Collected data
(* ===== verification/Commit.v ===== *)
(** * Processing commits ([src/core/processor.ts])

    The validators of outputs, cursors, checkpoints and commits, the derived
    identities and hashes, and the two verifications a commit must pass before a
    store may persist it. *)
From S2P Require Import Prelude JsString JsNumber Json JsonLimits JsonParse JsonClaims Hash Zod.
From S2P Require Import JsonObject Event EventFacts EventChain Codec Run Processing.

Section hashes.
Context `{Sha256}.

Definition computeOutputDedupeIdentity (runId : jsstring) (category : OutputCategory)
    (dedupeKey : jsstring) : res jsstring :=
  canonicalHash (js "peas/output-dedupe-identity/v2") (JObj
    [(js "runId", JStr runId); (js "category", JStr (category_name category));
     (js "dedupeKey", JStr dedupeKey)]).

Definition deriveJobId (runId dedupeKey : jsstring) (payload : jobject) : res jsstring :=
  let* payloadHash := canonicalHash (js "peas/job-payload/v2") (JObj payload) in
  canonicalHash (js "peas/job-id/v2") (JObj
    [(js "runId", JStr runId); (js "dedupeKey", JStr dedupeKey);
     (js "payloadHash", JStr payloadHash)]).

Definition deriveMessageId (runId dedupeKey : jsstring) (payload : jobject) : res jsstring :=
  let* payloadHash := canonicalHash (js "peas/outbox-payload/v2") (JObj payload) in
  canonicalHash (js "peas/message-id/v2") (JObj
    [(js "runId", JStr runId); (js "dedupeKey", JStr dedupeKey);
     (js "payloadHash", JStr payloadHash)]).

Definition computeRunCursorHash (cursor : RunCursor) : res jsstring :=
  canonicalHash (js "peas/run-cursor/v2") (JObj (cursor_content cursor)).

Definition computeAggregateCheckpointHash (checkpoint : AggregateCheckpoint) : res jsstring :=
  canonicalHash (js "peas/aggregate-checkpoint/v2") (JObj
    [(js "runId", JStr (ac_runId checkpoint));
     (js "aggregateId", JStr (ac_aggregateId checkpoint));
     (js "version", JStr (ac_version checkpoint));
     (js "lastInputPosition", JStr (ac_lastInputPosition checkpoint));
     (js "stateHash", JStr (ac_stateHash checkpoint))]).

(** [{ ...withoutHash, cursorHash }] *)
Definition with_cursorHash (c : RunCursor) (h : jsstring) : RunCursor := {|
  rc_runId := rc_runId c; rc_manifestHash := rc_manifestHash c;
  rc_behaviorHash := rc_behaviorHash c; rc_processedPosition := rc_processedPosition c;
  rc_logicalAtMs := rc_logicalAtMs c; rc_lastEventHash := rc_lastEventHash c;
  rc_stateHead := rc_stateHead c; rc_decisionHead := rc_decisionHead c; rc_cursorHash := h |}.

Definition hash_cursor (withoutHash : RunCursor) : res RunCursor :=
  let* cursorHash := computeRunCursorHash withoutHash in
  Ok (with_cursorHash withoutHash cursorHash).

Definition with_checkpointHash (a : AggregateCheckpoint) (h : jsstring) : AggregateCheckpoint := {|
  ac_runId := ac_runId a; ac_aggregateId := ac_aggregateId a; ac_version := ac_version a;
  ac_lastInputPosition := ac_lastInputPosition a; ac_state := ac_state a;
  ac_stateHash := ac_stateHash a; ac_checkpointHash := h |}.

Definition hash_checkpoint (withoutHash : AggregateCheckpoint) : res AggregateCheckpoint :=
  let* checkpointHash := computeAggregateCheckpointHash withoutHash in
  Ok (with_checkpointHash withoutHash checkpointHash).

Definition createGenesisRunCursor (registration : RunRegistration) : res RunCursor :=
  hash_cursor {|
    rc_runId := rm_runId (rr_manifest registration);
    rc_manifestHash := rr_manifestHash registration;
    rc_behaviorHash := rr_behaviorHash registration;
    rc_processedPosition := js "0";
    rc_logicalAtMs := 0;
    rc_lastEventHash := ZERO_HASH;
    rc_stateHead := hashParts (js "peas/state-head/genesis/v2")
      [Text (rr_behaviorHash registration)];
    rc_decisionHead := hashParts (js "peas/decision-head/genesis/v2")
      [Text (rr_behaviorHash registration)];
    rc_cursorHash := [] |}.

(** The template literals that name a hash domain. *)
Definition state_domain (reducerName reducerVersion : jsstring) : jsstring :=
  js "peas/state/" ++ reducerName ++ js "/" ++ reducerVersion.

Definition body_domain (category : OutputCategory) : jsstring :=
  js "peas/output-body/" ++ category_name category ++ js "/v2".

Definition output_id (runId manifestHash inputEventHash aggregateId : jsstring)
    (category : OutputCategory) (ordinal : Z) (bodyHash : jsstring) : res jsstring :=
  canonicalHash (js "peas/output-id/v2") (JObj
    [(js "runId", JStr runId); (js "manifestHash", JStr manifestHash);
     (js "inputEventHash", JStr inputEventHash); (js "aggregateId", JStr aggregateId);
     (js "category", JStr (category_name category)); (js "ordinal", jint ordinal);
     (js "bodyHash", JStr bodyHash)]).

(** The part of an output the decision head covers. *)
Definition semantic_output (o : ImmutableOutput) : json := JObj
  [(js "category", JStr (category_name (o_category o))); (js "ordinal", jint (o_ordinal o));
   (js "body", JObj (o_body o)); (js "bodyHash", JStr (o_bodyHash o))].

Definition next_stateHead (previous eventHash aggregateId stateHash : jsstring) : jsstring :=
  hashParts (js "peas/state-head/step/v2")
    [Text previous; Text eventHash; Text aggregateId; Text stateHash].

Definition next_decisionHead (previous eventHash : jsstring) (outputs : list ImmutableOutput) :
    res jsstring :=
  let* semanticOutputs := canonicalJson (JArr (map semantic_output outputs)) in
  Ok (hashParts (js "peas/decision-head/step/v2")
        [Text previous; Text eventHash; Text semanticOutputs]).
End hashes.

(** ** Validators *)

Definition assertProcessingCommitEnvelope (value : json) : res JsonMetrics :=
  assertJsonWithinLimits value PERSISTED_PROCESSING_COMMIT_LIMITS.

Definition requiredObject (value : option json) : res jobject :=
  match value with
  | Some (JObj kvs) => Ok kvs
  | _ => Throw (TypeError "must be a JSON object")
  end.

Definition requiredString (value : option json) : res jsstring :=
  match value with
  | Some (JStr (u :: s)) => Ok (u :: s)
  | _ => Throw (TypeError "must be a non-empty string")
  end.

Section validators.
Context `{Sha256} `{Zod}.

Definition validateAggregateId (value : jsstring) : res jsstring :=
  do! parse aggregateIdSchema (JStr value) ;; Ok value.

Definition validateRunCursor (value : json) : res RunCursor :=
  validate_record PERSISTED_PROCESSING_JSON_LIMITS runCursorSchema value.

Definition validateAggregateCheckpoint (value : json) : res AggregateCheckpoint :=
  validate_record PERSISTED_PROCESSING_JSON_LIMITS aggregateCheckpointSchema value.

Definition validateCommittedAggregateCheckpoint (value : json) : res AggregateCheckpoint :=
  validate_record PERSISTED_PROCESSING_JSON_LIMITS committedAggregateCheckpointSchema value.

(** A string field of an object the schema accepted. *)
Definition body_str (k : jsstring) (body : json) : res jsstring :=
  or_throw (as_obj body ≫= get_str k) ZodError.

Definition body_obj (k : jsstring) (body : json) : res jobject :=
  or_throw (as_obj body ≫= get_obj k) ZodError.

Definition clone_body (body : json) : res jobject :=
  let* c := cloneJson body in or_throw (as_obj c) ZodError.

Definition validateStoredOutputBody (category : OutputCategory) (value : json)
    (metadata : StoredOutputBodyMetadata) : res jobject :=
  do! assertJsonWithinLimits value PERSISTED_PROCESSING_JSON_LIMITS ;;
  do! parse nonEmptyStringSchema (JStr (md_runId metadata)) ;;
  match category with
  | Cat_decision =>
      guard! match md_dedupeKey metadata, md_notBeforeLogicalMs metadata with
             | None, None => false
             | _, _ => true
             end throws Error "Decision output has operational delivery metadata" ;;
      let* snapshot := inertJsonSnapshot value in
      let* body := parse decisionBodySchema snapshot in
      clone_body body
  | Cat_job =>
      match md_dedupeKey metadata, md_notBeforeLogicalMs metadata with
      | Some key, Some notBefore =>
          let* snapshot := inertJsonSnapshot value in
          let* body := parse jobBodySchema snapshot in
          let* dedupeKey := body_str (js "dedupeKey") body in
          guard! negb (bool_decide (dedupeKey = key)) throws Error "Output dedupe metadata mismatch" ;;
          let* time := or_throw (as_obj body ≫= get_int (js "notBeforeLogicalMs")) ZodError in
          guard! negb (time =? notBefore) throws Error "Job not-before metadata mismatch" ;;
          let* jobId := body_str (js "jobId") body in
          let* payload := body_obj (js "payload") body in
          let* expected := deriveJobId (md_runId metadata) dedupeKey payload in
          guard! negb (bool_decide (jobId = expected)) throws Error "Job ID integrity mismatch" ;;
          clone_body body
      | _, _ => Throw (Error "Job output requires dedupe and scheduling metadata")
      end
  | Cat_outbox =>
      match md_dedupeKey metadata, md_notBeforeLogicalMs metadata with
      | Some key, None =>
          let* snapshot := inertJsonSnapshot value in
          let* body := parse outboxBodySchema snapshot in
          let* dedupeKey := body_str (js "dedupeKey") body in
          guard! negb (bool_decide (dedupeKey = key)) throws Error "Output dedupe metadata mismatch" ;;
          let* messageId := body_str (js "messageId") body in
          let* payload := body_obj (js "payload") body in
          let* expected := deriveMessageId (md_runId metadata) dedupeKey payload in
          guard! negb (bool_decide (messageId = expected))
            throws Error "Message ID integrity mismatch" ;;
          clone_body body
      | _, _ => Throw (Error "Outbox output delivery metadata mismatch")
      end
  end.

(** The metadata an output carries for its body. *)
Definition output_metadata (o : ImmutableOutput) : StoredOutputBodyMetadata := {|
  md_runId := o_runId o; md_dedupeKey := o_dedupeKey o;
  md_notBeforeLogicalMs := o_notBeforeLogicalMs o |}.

**EXERCISE AIM**:
Look over the entries above. Copy every line that contains the word "semanticOutputs".

**ANSWER TO THE EXERCISE**:
  let* semanticOutputs := canonicalJson (JArr (map semantic_output outputs)) in
        [Text previous; Text eventHash; Text semanticOutputs]).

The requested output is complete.